Before you glance at the attached picture for 0.5 second and draw a conclusion let me offer a few comments:

1) The Kermatdi tuner has four modes - 1) Stock; 2) Mild Econ; 3) Sport Econ; 4) Sport. I'll refer to each by the number listed in the last sentence.

2) As you can probably tell, Tune 4 (Sport) has some weird A/F ratios and is running way rich causing a fluttering and quite noticeable in power (it's the red line obviously). I felt this while driving but the dyno confirmed my feeling that something was off.

3) The torque numbers written down were calculated at 2900rpms. They are NOT peak torque, only the reading at 2900rpms. Peak torque arrived several hundred rpms lower but this was the only number the operator wrote down for me. I'm a little upset that I didn't get a true peak torque calculation from this experience but apparently I'm going to have to find a reputable shop with a dyno that deals primarily with diesels to find that out. 

4) Overall, I'm happy with what I see....except for the highest (sport) tune having an issue. I plan to email karmatdi Monday about this issue.

Peak Horsepower:
1) Stock - 130.93
2) Mild Econ - 148.87
3) Sport Econ - 155.18
4) Sport - 157.94 (see explanation of issue above)

Torque (NOT PEAK) at 2900rpms
1) Stock - 224 ft-lb
2) Mild Econ - 260 ft-lb
3) Sport Econ - 278 ft-lb
4) Sport - 317 ft-lb (see explanation of issue above)

Pic is attached in the following reply from my phone.....


----------



## cammyfive (May 6, 2015)

Dyno graph.


----------



## money_man (Feb 25, 2014)

They should've told you over the phone that they couldn't do the tq. Wouldn't have wasted your time. 

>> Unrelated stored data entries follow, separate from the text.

(* ===== verification/PageCacheRead.v ===== *)
(** Reading a faulting page through the page cache:
    [readPageIfInPageCache_top] and [_bottom] of
    [lib/pagecache/PageCacheImpl.cc], with sequential prefetch. *)
From S2P Require Import Prelude Config MonitorStats Os LruBuffer UtHash ExternRam ThreadedIo Upid.
From S2P Require Import BufferAllocator PageCache World.

Section read.
Context `{X : ExternRAM} `{F : BuildFlags}.

Definition any_list : bool := (THREADED_WRITE_TO_EXTERNRAM || THREADED_PREFETCH)%bool.

Definition in_access (m : page_cache -> page_cache) : M world unit := in_pc (pc_mod m).

(** Whether [testaddr] is a page the prefetch loop takes. *)
Definition prefetchable (testaddr fd : Z) : M world bool :=
  itr2 ← in_pc (pagehash_find testaddr fd);
  wr ← (if THREADED_WRITE_TO_EXTERNRAM then in_tio (exist_write_info fd testaddr) else mret false);
  pf ← (if THREADED_PREFETCH then in_tio (exist_prefetch_info fd testaddr) else mret false);
  mret (match itr2 with
        | Some pi =>
            (bool_decide (ownership pi = OWNERSHIP_EXTERNRAM)
             && negb (PAGECACHE_ZEROPAGE_OPTIMIZATION && is_zeropage pi) && negb wr && negb pf)%bool
        | None => false
        end).

(** [keys_for_mread[i] = v]. *)
Definition set_key (i v : Z) : M world unit :=
  c ← mgets w_pc;
  if decide (0 <= i < Z.of_nat (length (keys_for_mread c))) then
    in_access (fun c => set_mread (<[Z.to_nat i := v]> (keys_for_mread c)) (bufs_for_mread c)
                          (lengths_for_mread c) (numPrefetch c) c)
  else mub OutOfBounds.
Definition set_numPrefetch (n : Z) : M world unit :=
  in_access (fun c => set_mread (keys_for_mread c) (bufs_for_mread c) (lengths_for_mread c) n c).

(** The prefetch loop; [i] is at most 101, which bounds the iterations. *)
Fixpoint prefetch_loop (fuel : nat) (i hashcode fd : Z) : M world unit :=
  c ← mgets w_pc;
  if numPrefetch c <? numConseqAcc c then
    match fuel with
    | O => mub OutOfFuel
    | S fuel =>
        let testaddr := u64 (hashcode + i * PAGE_SIZE) in
        take ← prefetchable testaddr fd;
        mwhen take
          ((if THREADED_PREFETCH then in_tio (add_prefetch_info fd testaddr)
            else set_key (numPrefetch c + 1) testaddr);;
           set_numPrefetch (numPrefetch c + 1));;
        n ← mgets (fun w => numPrefetch (w_pc w));
        if prefetch_size c <=? n then mret tt
        else if 100 <? i then mret tt
        else prefetch_loop fuel (i + 1) hashcode fd
    end
  else mret tt.

(** The part of the request arrays that one multi-read uses. *)
Definition mread_request (n : Z) (c : page_cache) : list (Z * ptr * Z) :=
  zip_with pair (zip_with pair (take (Z.to_nat n) (keys_for_mread c))
                   (take (Z.to_nat n) (bufs_for_mread c)))
    (take (Z.to_nat n) (lengths_for_mread c)).
(** The arrays after the backend has filled the first entries. *)
Definition mread_reply (r : list (ptr * Z)) (c : page_cache) : page_cache :=
  set_mread (keys_for_mread c)
    (r.*1 ++ drop (length r) (bufs_for_mread c))
    (r.*2 ++ drop (length r) (lengths_for_mread c)) (numPrefetch c) c.

Definition readPageIfInPageCache_top (hashcode fd : Z) (buf : ptr) : M world unit :=
  c ← mgets w_pc;
  in_access (set_access hashcode
               (if u64 (prevAddr c + PAGE_SIZE) =? hashcode then s32 (numConseqAcc c + 1) else 0));;
  itr ← in_pc (pagehash_find hashcode fd);
  match itr with
  | None => in_sys (with_stats StatsIncrCacheMiss_notlocked)
  | Some pi =>
      match ownership pi with
      | OWNERSHIP_PAGE_CACHE => in_sys (with_stats StatsIncrCacheHit_notlocked)
      | OWNERSHIP_APPLICATION => mret tt
      | OWNERSHIP_EXTERNRAM =>
          in_sys (with_stats StatsIncrCacheMiss_notlocked);;
          if (PAGECACHE_ZEROPAGE_OPTIMIZATION && is_zeropage pi)%bool then mret tt
          else if enable_prefetch c =? 0 then
            client ← in_fd (get_client_by_fd fd);
            if decide (client = NULL) then w_log_err
            else mwhen ASYNREAD (in_ext (readPage_top client hashcode buf))
          else
            set_numPrefetch 0;;
            set_key 0 hashcode;;
            waiting ← mgets (fun w => isPrefetcherWaiting (w_tio w));
            prefetch_loop 102 1 hashcode fd;;
            client ← in_fd (get_client_by_fd fd);
            if decide (client = NULL) then mret tt
            else if THREADED_PREFETCH then
              mwhen waiting (in_tio (sem_post Prefetcher));;
              (** [buf] is the local alias of [bufs_for_mread] here *)
              b0 ← mgets (fun w => default NULL (bufs_for_mread (w_pc w) !! 0%nat));
              mwhen ASYNREAD (in_ext (readPage_top client hashcode b0))
            else if ASYNREAD then
              c ← mgets w_pc;
              r ← in_ext (readPages_top client (mread_request (numPrefetch c + 1) c));
              in_access (mread_reply r)
            else mret tt
      end
  end.

(** Result: the length, and the pointer now in [*buf]. *)
Definition readPageIfInPageCache_bottom (hashcode fd : Z) (buf : ptr) : M world (Z * ptr) :=
  itr ← in_pc (pagehash_find hashcode fd);
  match itr with
  | None => in_pc (addPageHashNode hashcode fd OWNERSHIP_APPLICATION);; mret (0, buf)
  | Some pi =>
      match ownership pi with
      | OWNERSHIP_APPLICATION => w_log_err;; mret (0, buf)
      | OWNERSHIP_PAGE_CACHE =>
          l ← mgets (fun w => pageCache (w_pc w));
          in_pc (pc_mod (set_pageCache (PageList.erase hashcode fd l)));;
          in_pc (changeOwnership hashcode fd OWNERSHIP_APPLICATION false);;
          mret (match PageList.find hashcode fd l with
                | Some n => (pn_size n, pn_address n)
                | None => (0, buf)
                end)
      | OWNERSHIP_EXTERNRAM =>
          prefetch ← mgets (fun w => negb (enable_prefetch (w_pc w) =? 0));
          if negb prefetch then
            r ← (if (PAGECACHE_ZEROPAGE_OPTIMIZATION && is_zeropage pi)%bool then mret (0, buf)
                 else
                   client ← in_fd (get_client_by_fd fd);
                   if decide (client = NULL) then w_log_err;; mret (0, buf)
                   else in_ext (if ASYNREAD then readPage_bottom client hashcode buf
                                else readPage client hashcode buf));
            in_pc (changeOwnership hashcode fd OWNERSHIP_APPLICATION false);;
            mret r
          else if (PAGECACHE_ZEROPAGE_OPTIMIZATION && is_zeropage pi)%bool then
            in_pc (changeOwnership hashcode fd OWNERSHIP_APPLICATION false);; mret (0, buf)
          else
            client ← in_fd (get_client_by_fd fd);
            if decide (client = NULL) then mret (0, buf)
            else if THREADED_PREFETCH then
              r ← in_ext (if ASYNREAD then readPage_bottom client hashcode buf
                          else readPage client hashcode buf);
              in_pc (changeOwnership hashcode fd OWNERSHIP_APPLICATION false);;
              mret r
            else
              c ← mgets w_pc;
              r ← in_ext ((if ASYNREAD then readPages_bottom else readPages) client
                            (mread_request (numPrefetch c + 1) c));
              in_access (mread_reply r);;
              c ← mgets w_pc;
              res ← (let b0 := default NULL (bufs_for_mread c !! 0%nat) in
                     if decide (b0 = NULL) then w_log_err;; mret (0, buf)
                     else in_pc (changeOwnership hashcode fd OWNERSHIP_APPLICATION false);;
                          mret (default 0 (lengths_for_mread c !! 0%nat), b0));
              mwhen (0 <? numPrefetch c)
                (in_pc (storePagesInPageCache fd (tail (mread_request (numPrefetch c + 1) c))));;
              mret res
      end
  end.

Definition readPageIfInPageCache (ufd hashcode : Z) (buf : ptr) : M world (Z * ptr) :=
  readPageIfInPageCache_top hashcode ufd buf;; readPageIfInPageCache_bottom hashcode ufd buf.
End read.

Sent from the sexy electrician


----------



## MOTO13 (Mar 26, 2014)

Yeah, if they gave you numbers at a random RPM and not peak, they're idiots...they wasted your time. Those numbers are meaningless.


----------



## Classy56 (Jul 16, 2014)

It's not the peak #s that are all that impressive with these tunes it's the 180lb tq OVER stock at certain rpms Like around 2200. A tq graph would have been pretty.


----------



## cammyfive (May 6, 2015)

Yeah, it was very disappointing. I'm looking around to find a dyno shop that deals with diesels on a regular basis. I am glad at least I could see the hp curve and the fact that there is an issue with the highest tune that needs to be fixed.


----------



## boraz (Aug 29, 2013)

you got rid of it, correct?


----------



## shvlhead78 (Jun 2, 2015)

Cammyfive any answer from Kerma on the tune and the problems you were having.

Thanks


----------